Feedforward Signaling Between Glia, Neurons, and Mast Cells Contributes to Polyp Formation and Growth

Principal Investigator: LINDEN, DAVID R
Institution Receiving Award: MAYO CLINIC
Program: PRCRP
Proposal Number: CA170468
Award Number: W81XWH-18-1-0218
Funding Mechanism: Idea Award with Special Focus
Partnering Awards:
Award Amount: $616,850.00


Topic Area: Colorectal Cancer

Military Relevance Focus Area: Gaps in cancer prevention, early detection/diagnosis, prognosis, treatment, and/or survivorship that may affect the general population but have a particularly profound impact on the health and well-being of military Service members, Veterans, and their beneficiaries.

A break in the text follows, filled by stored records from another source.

Lemma string_compare_refl x : String.compare x x = Eq.
Proof. induction x as [|a x IH]; simpl; [done|]. by rewrite ascii_compare_refl. Qed.

(** [x] is not after [y] exactly when [x < y] or [x = y]. *)
Lemma notAfter_spec x y :
  notAfter lessByFilterValue x y ↔ String.ltb x y = true ∨ x = y.
Proof.
  unfold notAfter, lessByFilterValue, FilterValue, String.ltb.
  rewrite (String.compare_antisym x y).
  destruct (String.compare y x) eqn:Hyx; simpl.
  - apply String.compare_eq_iff in Hyx. naive_solver.
  - split; [done|]. intros [?| ->]; [done|].
    by rewrite string_compare_refl in Hyx.
  - naive_solver.
Qed.

#[local] Instance notAfter_total : Total (notAfter lessByFilterValue).
Proof.
  intros x y. unfold notAfter, lessByFilterValue, FilterValue, String.ltb.
  rewrite (String.compare_antisym x y).
  destruct (String.compare y x); simpl; auto.
Qed.

#[local] Instance notAfter_trans : Transitive (notAfter lessByFilterValue).
Proof.
  intros x y z. rewrite !notAfter_spec. unfold String.ltb.
  intros [Hxy| ->] [Hyz| ->]; auto. left.
  destruct (String.compare x y) eqn:Hc1; try done.
  destruct (String.compare y z) eqn:Hc2; try done.
  by rewrite (string_compare_lt_trans x y z).
Qed.

#[local] Instance notAfter_antisym : AntiSymm (=) (notAfter lessByFilterValue).
Proof.
  intros x y. rewrite !notAfter_spec. unfold String.ltb.
  intros [Hxy| ->] [Hyx| Heq]; auto.
  rewrite (String.compare_antisym y x) in Hyx.
  by destruct (String.compare x y).
Qed.

Lemma Sorted_notAfter_NoDup_ascending (l : list item) :
  Sorted (notAfter lessByFilterValue) l → NoDup l → ascending l.
Proof.
  induction 1 as [|x l Hl IH Hhd]; intros Hnd; [constructor|].
  apply NoDup_cons in Hnd as [Hx Hnd].
  constructor; [by apply IH|].
  destruct Hhd as [|y l Hxy]; constructor.
  apply notAfter_spec in Hxy as [?| ->]; [done|].
  exfalso. apply Hx. by left.
Qed.

Lemma sort_Slice_perm (l : list item) : sort_Slice lessByFilterValue l ≡ₚ l.
Proof. apply merge_sort_Permutation. Qed.

Lemma sort_Slice_sorted (l : list item) :
  Sorted (notAfter lessByFilterValue) (sort_Slice lessByFilterValue l).
Proof. apply (Sorted_merge_sort (notAfter lessByFilterValue)). Qed.

(** Whatever [sort.Slice] does inside, its result is this list: a sorted
    permutation of [l] is unique. *)
Lemma sort_Slice_unique (l l' : list item) :
  l' ≡ₚ l → Sorted (notAfter lessByFilterValue) l' → l' = sort_Slice lessByFilterValue l.
Proof.
  intros Hp Hs. apply (Sorted_unique (notAfter lessByFilterValue)); [done|..].
  - apply sort_Slice_sorted.
  - by rewrite sort_Slice_perm.
Qed.

Lemma sort_Slice_ascending (l : list item) :
  NoDup l → ascending (sort_Slice lessByFilterValue l).
Proof.
  intros Hnd. apply Sorted_notAfter_NoDup_ascending; [apply sort_Slice_sorted|].
  by rewrite sort_Slice_perm.
Qed.

Lemma list_to_set_sort_Slice (l : list item) :
  list_to_set (sort_Slice lessByFilterValue l) =@{gset string} list_to_set l.
Proof.
  apply set_eq. intros u. rewrite !elem_of_list_to_set. by rewrite sort_Slice_perm.
Qed.

End string_order.

(** ** [loadDataCmd]: proofs *)

Section load_proofs.
Import tui.
Context {W : Type} (c : Client W).

Lemma Unwrap_Errorf_w (prefix : string) (e : error) : Unwrap (Errorf_w prefix e) = Some e.
Proof. done. Qed.

(** C6: [loadDataCmd] calls [GetUser], then [GetFollowing], then
    [GetFollowers], the last two for the user the first returned.  At the
    first call that returns an error it stops: no later call is made and the
    message is an [errorMsg] that wraps that error.  When the three succeed
    the message is a [dataLoadedMsg] without error for that user whose two
    lists are the results of [GetMutualFollowsData] sorted: strictly
    ascending in the order of Go strings, hence without duplicates, and as
    sets the two differences of the fetched lists. *)
Theorem loadDataCmd_sequence (ord : RangeOrder) (w : W) :
  let res := run c (loadData ord) w in
  match GetUser c w with
  | ((_, Some e), w1) =>
      res = (errorMsg (Some (Errorf_w "failed to get user: " e)), w1, [GetUserCall])
  | ((username, None), w1) =>
    match GetFollowing c username w1 with
    | ((_, Some e), w2) =>
        res = (errorMsg (Some (Errorf_w "failed to get following: " e)), w2,
               [GetUserCall; GetFollowingCall username])
    | ((following, None), w2) =>
      match GetFollowers c username w2 with
      | ((_, Some e), w3) =>
          res = (errorMsg (Some (Errorf_w "failed to get followers: " e)), w3,
                 [GetUserCall; GetFollowingCall username; GetFollowersCall username])
      | ((followers, None), w3) =>
          let calc := github.GetMutualFollowsData ord username following followers in
          ∃ onlyFollowing onlyFollowers : list item,
            res = (dataLoadedMsg username onlyFollowing onlyFollowers None, w3,
                   [GetUserCall; GetFollowingCall username; GetFollowersCall username]) ∧
            onlyFollowing ≡ₚ calc.1 ∧ onlyFollowers ≡ₚ calc.2 ∧
            ascending onlyFollowing ∧ ascending onlyFollowers ∧
            NoDup onlyFollowing ∧ NoDup onlyFollowers ∧
            list_to_set onlyFollowing
            =@{gset string} list_to_set following ∖ list_to_set followers ∧
            list_to_set onlyFollowers
            =@{gset string} list_to_set followers ∖ list_to_set following
      end
    end
  end.
Proof.
  intros res. unfold res, loadData. simpl.
  destruct (GetUser c w) as [[username [e|]] w1]; simpl; [done|].
  destruct (GetFollowing c username w1) as [[following [e|]] w2]; simpl; [done|].
  destruct (GetFollowers c username w2) as [[followers [e|]] w3]; simpl; [done|].
  pose proof (GetMutualFollowsData_asymmetric_parts ord username following followers)
    as (HF & HG & HndF & HndG).
  eexists _, _. split; [reflexivity|].
  split_and!.
  - apply sort_Slice_perm.
  - apply sort_Slice_perm.
  - by apply sort_Slice_ascending.
  - by apply sort_Slice_ascending.
  - by rewrite sort_Slice_perm.
  - by rewrite sort_Slice_perm.
  - by rewrite list_to_set_sort_Slice.
  - by rewrite list_to_set_sort_Slice.
Qed.

(** X15: the outcome of a load does not depend on the order in which Go
    ranges over the maps of [GetMutualFollowsData]: for every client and
    every two iteration orders, the load returns the same message, leaves the
    client in the same state and makes the same calls; sorting erases the
    order. *)
Lemma loadData_order_irrelevant (ord1 ord2 : RangeOrder) (w : W) :
  run c (loadData ord1) w = run c (loadData ord2) w.
Proof.
  unfold loadData. simpl.
  destruct (GetUser c w) as [[username [e|]] w1]; simpl; [done|].
  destruct (GetFollowing c username w1) as [[following [e|]] w2]; simpl; [done|].
  destruct (GetFollowers c username w2) as [[followers [e|]] w3]; simpl; [done|].
  pose proof (GetMutualFollowsData_perm ord1 ord2 username following followers)
    as [H1 H2].
  do 3 f_equal.
  - apply sort_Slice_unique; [|apply sort_Slice_sorted].
    by rewrite sort_Slice_perm.
  - apply sort_Slice_unique; [|apply sort_Slice_sorted].
    by rewrite sort_Slice_perm.
Qed.

End load_proofs.

(** ** [loadDataCmd] against mock clients *)

Section load_examples.
Import tui.

Example loadData_success :
  run (mockClient None) (loadData reversedOrder) ()
  = (dataLoadedMsg "me" ["alice"; "dave"] ["eve"; "frank"] None, (),
     [GetUserCall; GetFollowingCall "me"; GetFollowersCall "me"]).
Proof. by vm_compute. Qed.

Example loadData_user_fails :
  run (mockClient (Some GetUserCall)) (loadData canonicalOrder) ()
  = (errorMsg (Some (wrapError "failed to get user: no session"
                       (errorString "no session"))), (),
     [GetUserCall]).
Proof. by vm_compute. Qed.

Example loadData_following_fails :
  run (mockClient (Some (GetFollowingCall "me"))) (loadData canonicalOrder) ()
  = (errorMsg (Some (wrapError "failed to get following: rate limited"
                       (errorString "rate limited"))), (),
     [GetUserCall; GetFollowingCall "me"]).
Proof. by vm_compute. Qed.

Example loadData_followers_fails :
  run (mockClient (Some (GetFollowersCall "me"))) (loadData canonicalOrder) ()
  = (errorMsg (Some (wrapError "failed to get followers: timeout"
                       (errorString "timeout"))), (),
     [GetUserCall; GetFollowingCall "me"; GetFollowersCall "me"]).
Proof. by vm_compute. Qed.

End load_examples.

(** ** The reducer: proofs *)

Section reducer_proofs.
Import tui.
Context {L WCmd : Type} `{!ListWidget L WCmd}.
Variable ord : RangeOrder.
Implicit Types (m : tuiModel L) (key s : string) (e : error).

(** While a bulk action is in progress a key is either a quit request or
    dropped; the stored error and the loading flag play no part. *)
Lemma Update_key_busy m key :
  isBulkActionInProgress m = true →
  Update ord m (KeyMsg key)
  = if isQuitKey key then (set_quitting true m, Some Quit) else (m, None).
Proof. intros Hbusy. unfold Update. by rewrite Hbusy. Qed.

(** With an error stored a key is either a quit request or dropped. *)
Lemma Update_key_err m key e :
  err m = Some e →
  Update ord m (KeyMsg key)
  = if isQuitKey key then (set_quitting true m, Some Quit) else (m, None).
Proof.
  intros He. unfold Update. rewrite He.
  destruct (isBulkActionInProgress m); [done|].
  by rewrite bool_decide_eq_true_2.
Qed.

(** With no bulk action and no error every key reaches the inner switch,
    loading or not. *)
Lemma Update_key_free m key :
  isBulkActionInProgress m = false → err m = None →
  Update ord m (KeyMsg key) = handleKey ord m key.
Proof.
  intros Hbusy He. unfold Update. rewrite Hbusy, He.
  by rewrite bool_decide_eq_false_2 by (intros Hne; by apply Hne).
Qed.

(** No message but [r] and [enter], both behind the test of [err], sets
    [loading]; every message that stores an error clears it. *)
Lemma handleKey_loading_err m key :
  err m = None → loading (handleKey ord m key).1 = true → err (handleKey ord m key).1 = None.
Proof.
  intros He. unfold handleKey.
  repeat (match goal with
          | |- context [if ?b then _ else _] => destruct b
          | |- context [match ?x with Some _ => _ | None => _ end] => destruct x
          | |- context [let '(_, _) := ?p in _] => destruct p
          end; simpl; try done).
Qed.

Lemma Reachable_loading_err m : Reachable ord m → loading m = true → err m = None.
Proof.
  induction 1 as [|m msg Hm IH]; [done|].
  destruct msg as [w h|u f g [e|]|e|s|key|]; simpl; try done.
  - by destruct (negb _).
  - destruct (isBulkActionInProgress m) eqn:Hbusy.
    { destruct (isQuitKey key); simpl; done. }
    destruct (err m) as [e|] eqn:He.
    { rewrite bool_decide_eq_true_2 by done.
      destruct (isQuitKey key); simpl; intros Hl; by specialize (IH Hl). }
    rewrite bool_decide_eq_false_2 by (intros Hne; by apply Hne).
    by apply handleKey_loading_err.
Qed.

(** What a successful [dataLoadedMsg] does to any model: it assigns the user
    name, the two slices, the two lists and [loading], and nothing else. *)
Lemma Update_dataLoaded_fields m (user : string) (items1 items2 : list item) :
  let r := Update ord m (dataLoadedMsg user items1 items2 None) in
  username r.1 = user ∧
  onlyFollowing r.1 = items1 ∧ onlyFollowers r.1 = items2 ∧
  Items (followingList r.1) = items1 ∧ Items (followersList r.1) = items2 ∧
  loading r.1 = false ∧
  err r.1 = err m ∧
  r.2 = None.
Proof. simpl. rewrite !Items_SetItems. by split_and!. Qed.

(** C2: in every loading state, that is in every model [Update] can reach
    from [NewModel] whose [loading] flag is set, a successful [dataLoadedMsg]
    stores the user name and both item lists of the message, hands the same
    lists to the two panes in the given order, and leaves [loading] false and
    [err] nil; it schedules nothing. *)
Theorem Update_dataLoaded_populates m (user : string) (items1 items2 : list item) :
  Reachable ord m →
  loading m = true →
  let r := Update ord m (dataLoadedMsg user items1 items2 None) in
  username r.1 = user ∧
  onlyFollowing r.1 = items1 ∧ onlyFollowers r.1 = items2 ∧
  Items (followingList r.1) = items1 ∧ Items (followersList r.1) = items2 ∧
  loading r.1 = false ∧
  err r.1 = None ∧
  r.2 = None.
Proof.
  intros Hm Hl r.
  destruct (Update_dataLoaded_fields m user items1 items2)
    as (Hu & Hf & Hg & Hfl & Hgl & Hload & Herr & Hcmd).
  fold r in Hu, Hf, Hg, Hfl, Hgl, Hload, Herr, Hcmd.
  split_and!; try done.
  rewrite Herr. by apply Reachable_loading_err.
Qed.

(** C3 (as amended): while a bulk action is in progress, every key other
    than a quit request leaves the model as it is and schedules nothing,
    with or without a stored error and whatever [loading] is.  The loading
    flag by itself holds no key back. *)
Theorem Update_key_inert_while_busy m key :
  isBulkActionInProgress m = true →
  isQuitKey key = false →
  Update ord m (KeyMsg key) = (m, None).
Proof. intros Hbusy Hkey. by rewrite Update_key_busy, Hkey. Qed.

(** C4 (as amended): the expiry that [clearStatusMsg] schedules delivers the
    empty status message after three seconds, and [Update] then empties the
    status text whatever text is held; nothing else of the model changes but
    the bulk flag, which is reset, and no command is scheduled. *)
Theorem Update_status_expiry_clears_any_status m :
  clearStatusMsg = Tick (WCmd:=WCmd) 3000000000 (statusMsg "") ∧
  Update ord m (statusMsg "")
  = (set_statusMessage "" (set_isBulkActionInProgress false m), None) ∧
  statusMessage (Update ord m (statusMsg "")).1 = "".
Proof. done. Qed.

(** C5 (as amended): an [errorMsg] with cause [e] clears [loading] and
    stores [e]; from that state every key other than a quit request leaves
    the model as it is and schedules nothing. *)
Theorem Update_errorMsg_halts_keys m e key :
  isQuitKey key = false →
  let m1 := (Update ord m (errorMsg (Some e))).1 in
  loading m1 = false ∧ err m1 = Some e ∧
  (Update ord m (errorMsg (Some e))).2 = None ∧
  Update ord m1 (KeyMsg key) = (m1, None).
Proof.
  intros Hkey m1. split_and!; try done.
  by rewrite (Update_key_err m1 key e), Hkey.
Qed.
(** X12. A command line that argparse rejects ends the program with exit
    status 2 before anything is done: no command word, more than two
    words, or [--port] without a value.  Nothing is printed on the
    standard output, no file is touched, no port is probed. *)
Theorem main_usage_error (E : env) (fuel : nat) (words : list string) (w : world) :
  Forall (fun a => startswith_char "-" a = false) words ->
  (length words <> 1%nat -> length words <> 2%nat ->
   main E fuel words w = Some (Raise SystemExit_2, w))
  /\ main E fuel (words ++ ["--port"]) w = Some (Raise SystemExit_2, w).
Proof.
  intros Hwords. split.
  - intros H1 H2. unfold main, bind.
    rewrite parse_args_scanned, scan_args_words by done. simpl app.
    by destruct words as [|c [|n [|x xs]]].
  - unfold main, bind. rewrite parse_args_scanned.
    assert (Hscan : forall positionals port,
              scan_args (words ++ ["--port"]) false positionals port = Usage).
    { clear w. induction words as [|a words IH]; intros positionals port.
      - reflexivity.
      - inversion Hwords as [|? ? Ha Hrest]; subst.
        simpl app. rewrite scan_args_word by done. by apply IH. }
    by rewrite Hscan.
Qed.

Lemma main_usage_error_witness :
  main Demo.E 0 [] Demo.w = Some (Raise SystemExit_2, Demo.w)
  /\ main Demo.E 0 ["run"; "--port"] Demo.w = Some (Raise SystemExit_2, Demo.w).
Proof.
  split.
  - apply (main_usage_error Demo.E 0 [] Demo.w); [constructor|discriminate..].
  - apply (main_usage_error Demo.E 0 ["run"] Demo.w). by repeat constructor.
Defined.



(** * The answer to the prompt *)

Section ReplyFacts.

Lemma append_String' c (a b : string) : String c a ++ b = String c (a ++ b).
Proof. reflexivity. Qed.

Lemma append_empty_r (a : string) : a ++ "" = a.
Proof. induction a as [|c a IH]; [done|]. by rewrite append_String', IH. Qed.

Lemma lstrip_blank l s : blank l = true -> lstrip (l ++ s) = lstrip s.
Proof.
  induction l as [|c l IH]; [done|]. simpl. intros Hl.
  apply andb_true_iff in Hl as [Hc Hl]. rewrite ?append_String'. simpl.
  rewrite Hc. by apply IH.
Qed.

Lemma lstrip_split s : exists l, s = l ++ lstrip s /\ blank l = true.
Proof.
  induction s as [|c s (l & Hs & Hl)].
  - by exists "".
  - simpl. destruct (isspace c) eqn:Hc.
    + exists (String c l). rewrite append_String', <- Hs. simpl.
      by rewrite Hc, Hl.
    + by exists "".
Qed.

Lemma rstrip_blank r : blank r = true -> rstrip r = "".
Proof.
  induction r as [|c r IH]; [done|]. simpl. intros Hr.
  apply andb_true_iff in Hr as [Hc Hr]. by rewrite (IH Hr), Hc.
Qed.

Lemma rstrip_split s : exists r, s = rstrip s ++ r /\ blank r = true.
Proof.
  induction s as [|c s (r & Hs & Hr)].
  - by exists "".
  - simpl. destruct (rstrip s) as [|c' t] eqn:Ht.
    + destruct (isspace c) eqn:Hc.
      * exists (String c s). split; [done|]. simpl. rewrite Hc.
        rewrite Hs. simpl. done.
      * exists s. split; [done|]. by rewrite Hs.
    + exists r. rewrite !append_String'. split; [|done].
      f_equal. by rewrite Hs at 1.
Qed.

Lemma lstrip_nonspace c s : isspace c = false -> lstrip (String c s) = String c s.
Proof. intros Hc. simpl. by rewrite Hc. Qed.

Lemma rstrip_last c r :
  isspace c = false -> blank r = true -> rstrip (String c r) = String c "".
Proof. intros Hc Hr. simpl. by rewrite (rstrip_blank _ Hr), Hc. Qed.

(** The only letters that [lower] sends to [y]. *)
Lemma lower_char_y c : lower_char c = "y"%char -> c = "y"%char \/ c = "Y"%char.
Proof.
  destruct c as [[] [] [] [] [] [] [] []]; vm_compute; intros H;
    first [discriminate H | by left | by right].
Qed.

Lemma lower_y t : lower t = "y" -> t = "y" \/ t = "Y".
Proof.
  destruct t as [|c [|c' t]]; [done| |done].
  simpl. intros [= Hc]. destruct (lower_char_y c Hc) as [-> | ->]; auto.
Qed.

End ReplyFacts.

(** X14. The replies that accept the next port are exactly [y] and [Y]
    with whitespace around: [reply.strip().lower() == 'y'] holds if and
    only if the reply is a run of whitespace, then the letter, then a run
    of whitespace. *)
Theorem reply_accepts (reply : string) :
  lower (strip reply) = "y" <->
  exists l r, blank l = true /\ blank r = true /\
    (reply = l ++ "y" ++ r \/ reply = l ++ "Y" ++ r).
Proof.
  split.
  - intros Hy. apply lower_y in Hy.
    destruct (lstrip_split reply) as (l & Hl & Hbl).
    destruct (rstrip_split (lstrip reply)) as (r & Hr & Hbr).
    exists l, r. split; [done|]. split; [done|].
    unfold strip in Hy. rewrite Hl, Hr.
    destruct Hy as [-> | ->]; [by left|by right].
  - intros (l & r & Hl & Hr & [-> | ->]); unfold strip;
      rewrite (lstrip_blank _ _ Hl), append_String', lstrip_nonspace
        by reflexivity;
      rewrite rstrip_last by (reflexivity || exact Hr); reflexivity.
Qed.
Lemma normal_run_end_state_witness :
  heap (snd (run (world_of []) "reader" plain_args None)) = ∅ /\
  agent_ptr (snd (run (world_of []) "reader" plain_args None)) = None /\
  double_freed (trace (snd (run (world_of []) "reader" plain_args None))) = [].
Proof.
  destruct (normal_run_end_state (world_of []) "reader"
              plain_args plain_query eq_refl ltac:(discriminate) sample_conf 0
              0 0 0 eq_refl eq_refl ltac:(discriminate) eq_refl eq_refl eq_refl
              eq_refl)
    as (H1 & _ & H3 & _ & _ & H6 & _).
  exact (conj H1 (conj H3 H6)).
Defined.

Lemma clean_exit_only_if_witness :
  exists q conf r s0 s1 s2,
    flag_loop plain_args default_query = inr q /\ conf_file q <> "" /\
    ConfigurationManager (world_of []) (conf_file q) = Returns conf /\
    chrono_monitor_initialize (world_of []) (CLIENT_LOG_CONF conf) = Returns r /\
    r <> 1 /\
    agent_initialize (world_of []) (story_files_dir conf) = Returns s0 /\
    read_status (the_read (world_of []) q conf) = Returns s1 /\
    agent_shutdown (world_of []) (story_files_dir conf) = Returns s2 /\
    delivered (the_read (world_of []) q conf) = [].
Proof.
  apply (clean_exit_only_if (world_of []) "reader" plain_args).
  - vm_compute. reflexivity.
  - vm_compute. reflexivity.
Defined.
(** * MikroMail: a shallow embedding of the SMTP client and its encoders

    The development follows the TypeScript sources:
    - [utils] : [encodeQuotedPrintable], [validateEmail];
    - [SMTPClient] : constructor, [sendCommand], the handshake, the
      authenticators, the message composer, [sendEmail] and [close].

    JavaScript strings are sequences of UTF-16 code units; they are modelled
    as lists of integers.  The network, the clock, the random generator and
    the console are modelled by a trace of events and an oracle that answers
    from the trace so far. *)

From Stdlib Require Import ZArith List Bool Lia String Ascii DecimalString.
Import ListNotations.
Local Open Scope Z_scope.

(** ** JavaScript strings and the built-ins the sources call *)

Module JS.

Definition jsstring := list Z.

(** A string literal of the source, given by its ASCII text. *)
Definition lit (s : string) : jsstring :=
  List.map (fun a => Z.of_N (N_of_ascii a)) (list_ascii_of_string s).

Definition CR : Z := 13.
Definition LF : Z := 10.
Definition TAB : Z := 9.
Definition CRLF : jsstring := [CR; LF].

(** [a === b] on strings. *)
Fixpoint streq (a b : jsstring) : bool :=
  match a, b with
  | [], [] => true
  | x :: a', y :: b' => (x =? y) && streq a' b'
  | _, _ => false
  end.

(** [!s] : the empty string is the only falsy string. *)
Definition falsy (s : jsstring) : bool :=
  match s with [] => true | _ :: _ => false end.

Definition len (s : jsstring) : Z := Z.of_nat (List.length s).

(** [s.startsWith(p)] *)
Fixpoint startsWith (s p : jsstring) : bool :=
  match p with
  | [] => true
  | a :: p' =>
      match s with
      | [] => false
      | b :: s' => (a =? b) && startsWith s' p'
      end
  end.

(** [s.endsWith(p)] *)
Definition endsWith (s p : jsstring) : bool := startsWith (rev s) (rev p).

(** [s.includes(p)] *)
Fixpoint includes (s p : jsstring) : bool :=
  startsWith s p ||
  match s with
  | [] => false
  | _ :: r => includes r p
  end.

(** [xs.includes(x)] on an array of strings. *)
Definition arrayIncludes (xs : list jsstring) (x : jsstring) : bool :=
  existsb (streq x) xs.

(** [s.substr(n)] and [s.charAt(n)] *)
Definition substr (n : nat) (s : jsstring) : jsstring := skipn n s.
Definition charAt (n : nat) (s : jsstring) : jsstring := firstn 1 (skipn n s).

(** [s.slice(1, -1)] *)
Definition slice_1_m1 (s : jsstring) : jsstring := removelast (tl s).

(** [s.split(sep)] for a non-empty separator: [skip] counts the code units
    of a separator occurrence still to be passed over, [cur] is the piece
    under construction, reversed. *)
Fixpoint split_from (sep : jsstring) (skip : nat) (cur s : jsstring)
  : list jsstring :=
  match s with
  | [] => [rev cur]
  | c :: r =>
      match skip with
      | S k => split_from sep k cur r
      | O =>
          if startsWith s sep
          then rev cur :: split_from sep (List.length sep - 1) [] r
          else split_from sep 0 (c :: cur) r
      end
  end.

Definition split (sep s : jsstring) : list jsstring := split_from sep 0 [] s.

(** [xs.join(sep)] *)
Fixpoint join (sep : jsstring) (xs : list jsstring) : jsstring :=
  match xs with
  | [] => []
  | [x] => x
  | x :: rest => x ++ sep ++ join sep rest
  end.

(** The class [\s] of regular expressions, which is also what [trim]
    removes: white space and line terminators. *)
Definition isWhiteSpace (c : Z) : bool :=
  (c =? 9) || (c =? 10) || (c =? 11) || (c =? 12) || (c =? 13) || (c =? 32)
  || (c =? 160) || (c =? 5760) || ((8192 <=? c) && (c <=? 8202))
  || (c =? 8232) || (c =? 8233) || (c =? 8239) || (c =? 8287)
  || (c =? 12288) || (c =? 65279).

Fixpoint dropWhile (p : Z -> bool) (s : jsstring) : jsstring :=
  match s with
  | [] => []
  | c :: r => if p c then dropWhile p r else s
  end.

(** [s.trim()] *)
Definition trim (s : jsstring) : jsstring :=
  rev (dropWhile isWhiteSpace (rev (dropWhile isWhiteSpace s))).

Definition isDigit (c : Z) : bool := (48 <=? c) && (c <=? 57).
Definition isUpper (c : Z) : bool := (65 <=? c) && (c <=? 90).
Definition isLower (c : Z) : bool := (97 <=? c) && (c <=? 122).
Definition isAlnum (c : Z) : bool := isLower c || isUpper c || isDigit c.
Definition isASCII (c : Z) : bool := (0 <=? c) && (c <=? 127).

(** Case folding of a regular expression with the [i] flag and without the
    [u] flag: only the ASCII letters have a second case that can match an
    ASCII pattern letter. *)
Definition foldCase (c : Z) : Z := if isUpper c then c + 32 else c.

(** [n.toString()] for an integer. *)
Definition numberToString (n : Z) : jsstring :=
  lit (NilZero.string_of_int (Z.to_int n)).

Scientific Objective and Rationale: We are beginning to understand more and more that the area around tumor cells, or microenvironment, contributes greatly to disease progression. We know that immune cells, especially a particular type called mast cells, contribute signals to the microenvironment and to tumors that can affect disease progression. The microenvironment also contains the endings of nerve cells called nerve fibers, and related supportive cells called glia. Nerves control normal bowel function and provide a two-way link between the bowel and the central nervous system. We are beginning to understand that glia may also be actively involved in signaling within the nervous system, rather than just providing structural support. Several observations have been made that nerves grow into colorectal cancers and that this nerve growth is associated with greater progression and increased mortality of the disease. This provides a strong rationale to better understand nerve cells in colorectal cancer. What is not known is what the signals are from colorectal tumors that cause increased nerve growth and whether, or how, the nerves directly affect disease progression. This proposal seeks to address both of these gaps in knowledge by testing the hypothesis that feedforward signaling between glia, neurons, and mast cells contribute to polyp growth. We will use a mouse model of colorectal cancer that is based on the gene that is most commonly mutated in colorectal cancer, APC. We will use new genetic approaches to directly and definitively test the role of new potential signals that can cause nerve growth and to test whether nerve activity is responsible for polyp growth in the mutant APC mouse.

Applicability of the Research: The results of the proposed studies will have a significant impact on colorectal cancer research and quite potentially future diagnostic or therapeutic care for patients with colorectal cancer. Finding new cell types and new molecules that contribute to colorectal cancer progression will open new avenues for therapeutic discovery. In addition, a mechanistic understanding of how glia and nerve cells contribute to colorectal cancer could help care workers more quickly adopt newer, more precise diagnostic tools or therapies. Thus, this proposal has the potential to significantly impact patient care.

Relevance to Active Duty Service Members, Veterans, and Other Military Beneficiaries: Colorectal cancer is the third most deadly cancer for both the general public and military beneficiaries. Thus, a better understanding of how nerves contribute to disease progression has the potential to impact all patients with colorectal cancer. Nerve cells provide the link between the central nervous system (CNS) and the bowel. Because there is a higher incidence of chronic stress and depression in military beneficiaries compared to the general public, and these disorders of the CNS have the ability to impact bowel function through the nerve cells the reach the bowel, there is potential that a greater understanding of how nerve cells contribute to colorectal cancer could have a more significant impact on military beneficiaries than the general public.